Out of the top 50 projects, the only packages I see that aren't prescribed defaults shipped in VS.NET Templates are:

  - NUnit & NUnitTestAdapter
  - Moq
  - AutoMapper
  - log4net
NUnit and log4net were originally ported from Java and defined their respective categories in .NET which MS's NIH alternatives aren't able to match (e.g. they don't run on Mono).

MS doesn't offer anything comparable to Moq or AutoMapper which explains their success.

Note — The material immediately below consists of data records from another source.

Lemma in_scope_quiet w w' : in_scope D E w → Quiet w w' → in_scope D E w'.
Proof.
  intros [HD HE] Q. split; [by rewrite (qu_dom _ _ Q)|].
  intros e He. eapply same_execs_is_Some; [apply Q|auto].
Qed.

(** What a pass leaves behind when it has an alarm: the alarm is the last thing
    it sets, to the earliest expiration in the timer queue. *)
Definition alarm_set e (ctx : Z) w (l : list ptr) : Prop :=
  ∃ tr r, trace w = tr ++ [EvSetCallback e ctx; EvSetAlarm e (Instant.as_ticks r)] ∧
    earliest w l r.

Hypothesis Hvalid : ∀ fut u, prog_valid D E (fut_poll fut u).

Lemma wp_expire_pass e ex w rq tq :
  Inv w rq tq [] None → execs w !! e = Some ex →
  wp (if alarm ex then
        now ← Instant_now_M clock;
        TimerQueue_dequeue_expired e now TaskHeader_enqueue
      else mret tt) w (λ _ w', ∃ rq' tq' w0, heap w0 = heap w ∧ execs w0 = execs w ∧
    trace w0 = trace w ∧ Inv w' rq' tq' [] None ∧ Quiet w0 w' ∧
    rq' e = batch e ex w rq tq ∧
    (alarm ex = true → tq' e =
       List.filter (λ p, negb (expired w (Instant.mk (clock (reads w))) p)) (tq e))).
Proof.
  intros I Hex. unfold batch. destruct (alarm ex).
  - apply wp_bind, wp_now. eapply wp_mono.
    { eapply wp_dequeue_expired; [by apply (Inv_same w)|by eexists]. }
    intros _ w' (rq' & tq' & I' & Q & Hrq & _ & Htq).
    by exists rq', tq', (ticked w).
  - apply wp_ret. exists rq, tq, w. split_and!; try done. apply Quiet_refl.
Qed.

Reasons why from my 2012 Interview on .NET OSS: http://www.infoq.com/articles/interview-servicestack-2

> The .NET platform is like no other; Microsoft has PR channels, Evangelists, MVP Award programs and control over VS.NET that commands a strong influence over .NET mindshare where they're seen as the authoritative voice for the .NET ecosystem to most developers. Historically they've only used their influence to validate their own libraries and frameworks which has contributed to many .NET companies being reluctant to deviate from Microsoft's prescribed technology stacks and explore alternative solutions.

This also explains why the .NET Ecosystem is slow at adopting popular technologies (prevalent in other platforms) where they don't gain traction until MS PR validates them, inc: MVC, Testing, NoSQL, MQ's, etc.